Saved data entries
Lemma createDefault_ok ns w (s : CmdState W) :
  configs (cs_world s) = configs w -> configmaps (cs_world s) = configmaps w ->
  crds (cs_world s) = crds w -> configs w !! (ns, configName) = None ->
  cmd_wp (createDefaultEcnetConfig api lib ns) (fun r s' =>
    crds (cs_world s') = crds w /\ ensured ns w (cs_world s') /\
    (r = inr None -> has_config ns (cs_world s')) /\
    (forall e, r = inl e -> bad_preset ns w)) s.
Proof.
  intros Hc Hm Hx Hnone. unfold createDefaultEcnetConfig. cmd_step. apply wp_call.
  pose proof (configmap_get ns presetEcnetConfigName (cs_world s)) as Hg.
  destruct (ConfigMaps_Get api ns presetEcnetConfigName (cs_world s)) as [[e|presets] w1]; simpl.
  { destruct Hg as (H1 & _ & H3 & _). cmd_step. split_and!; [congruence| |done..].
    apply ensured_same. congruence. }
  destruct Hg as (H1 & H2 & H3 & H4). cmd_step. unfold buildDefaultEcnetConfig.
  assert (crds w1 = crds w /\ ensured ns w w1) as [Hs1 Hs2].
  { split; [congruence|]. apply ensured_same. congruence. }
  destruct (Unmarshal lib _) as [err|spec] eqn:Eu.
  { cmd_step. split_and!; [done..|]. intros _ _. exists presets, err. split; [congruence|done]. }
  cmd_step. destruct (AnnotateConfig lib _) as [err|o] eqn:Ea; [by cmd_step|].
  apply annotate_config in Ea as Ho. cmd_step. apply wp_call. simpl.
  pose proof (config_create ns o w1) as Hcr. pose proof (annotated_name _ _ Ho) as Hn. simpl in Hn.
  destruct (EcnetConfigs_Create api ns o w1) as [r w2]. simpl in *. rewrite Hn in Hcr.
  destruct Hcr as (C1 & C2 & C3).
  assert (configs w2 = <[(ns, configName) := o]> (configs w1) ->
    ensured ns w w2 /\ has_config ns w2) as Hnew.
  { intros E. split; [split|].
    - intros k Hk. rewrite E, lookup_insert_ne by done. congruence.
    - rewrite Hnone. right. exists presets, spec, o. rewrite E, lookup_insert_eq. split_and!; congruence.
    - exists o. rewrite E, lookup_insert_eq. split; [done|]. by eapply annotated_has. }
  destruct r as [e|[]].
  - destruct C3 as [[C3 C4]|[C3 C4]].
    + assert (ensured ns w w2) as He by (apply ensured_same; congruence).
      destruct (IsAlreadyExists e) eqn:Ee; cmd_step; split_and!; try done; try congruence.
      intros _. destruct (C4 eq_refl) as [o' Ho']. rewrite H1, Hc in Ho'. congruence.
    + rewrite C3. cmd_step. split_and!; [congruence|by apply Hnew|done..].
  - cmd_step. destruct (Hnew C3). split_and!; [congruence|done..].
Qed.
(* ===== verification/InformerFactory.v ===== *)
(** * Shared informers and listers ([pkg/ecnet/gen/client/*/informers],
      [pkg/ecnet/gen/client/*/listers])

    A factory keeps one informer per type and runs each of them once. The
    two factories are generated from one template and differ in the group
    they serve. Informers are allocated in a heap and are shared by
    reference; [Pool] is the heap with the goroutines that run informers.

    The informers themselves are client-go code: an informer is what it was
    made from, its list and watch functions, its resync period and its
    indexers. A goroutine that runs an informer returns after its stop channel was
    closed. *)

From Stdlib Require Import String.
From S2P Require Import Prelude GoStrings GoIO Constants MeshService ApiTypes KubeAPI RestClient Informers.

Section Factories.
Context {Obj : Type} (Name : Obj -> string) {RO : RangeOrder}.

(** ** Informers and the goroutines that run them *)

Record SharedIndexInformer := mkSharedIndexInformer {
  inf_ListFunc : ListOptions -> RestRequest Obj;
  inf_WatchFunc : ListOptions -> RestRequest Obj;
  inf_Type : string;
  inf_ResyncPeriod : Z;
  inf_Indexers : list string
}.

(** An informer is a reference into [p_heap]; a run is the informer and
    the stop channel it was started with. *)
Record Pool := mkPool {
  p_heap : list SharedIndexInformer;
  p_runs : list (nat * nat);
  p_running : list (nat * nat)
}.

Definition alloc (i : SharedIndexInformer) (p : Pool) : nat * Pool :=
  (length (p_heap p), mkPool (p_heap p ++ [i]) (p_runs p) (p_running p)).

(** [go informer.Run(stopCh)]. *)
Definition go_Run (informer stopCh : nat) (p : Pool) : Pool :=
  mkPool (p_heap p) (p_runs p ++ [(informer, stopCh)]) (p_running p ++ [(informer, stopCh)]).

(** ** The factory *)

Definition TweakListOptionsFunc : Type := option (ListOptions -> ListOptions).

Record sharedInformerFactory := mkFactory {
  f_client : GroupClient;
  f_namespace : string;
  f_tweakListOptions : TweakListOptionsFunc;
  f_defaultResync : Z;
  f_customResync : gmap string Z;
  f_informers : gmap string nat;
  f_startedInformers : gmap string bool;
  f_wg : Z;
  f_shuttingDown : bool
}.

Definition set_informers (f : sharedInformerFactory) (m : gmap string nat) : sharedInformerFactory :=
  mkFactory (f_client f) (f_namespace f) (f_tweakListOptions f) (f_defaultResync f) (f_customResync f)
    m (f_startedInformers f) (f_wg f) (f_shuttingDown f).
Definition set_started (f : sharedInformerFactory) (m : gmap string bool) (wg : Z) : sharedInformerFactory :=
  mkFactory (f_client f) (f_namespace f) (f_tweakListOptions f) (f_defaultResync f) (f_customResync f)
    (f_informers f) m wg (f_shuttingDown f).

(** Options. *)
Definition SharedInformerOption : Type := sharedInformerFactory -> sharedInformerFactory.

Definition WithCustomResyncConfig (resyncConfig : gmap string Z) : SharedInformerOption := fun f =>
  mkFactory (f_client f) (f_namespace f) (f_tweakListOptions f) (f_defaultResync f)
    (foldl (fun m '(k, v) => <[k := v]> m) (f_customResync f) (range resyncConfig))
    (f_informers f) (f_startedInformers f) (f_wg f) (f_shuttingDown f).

What to work on: Bring together each line above where the string "channel" turns up.

Exercise answer:
    indexers. A goroutine that runs an informer returns after its stop channel was
    the stop channel it was started with. *)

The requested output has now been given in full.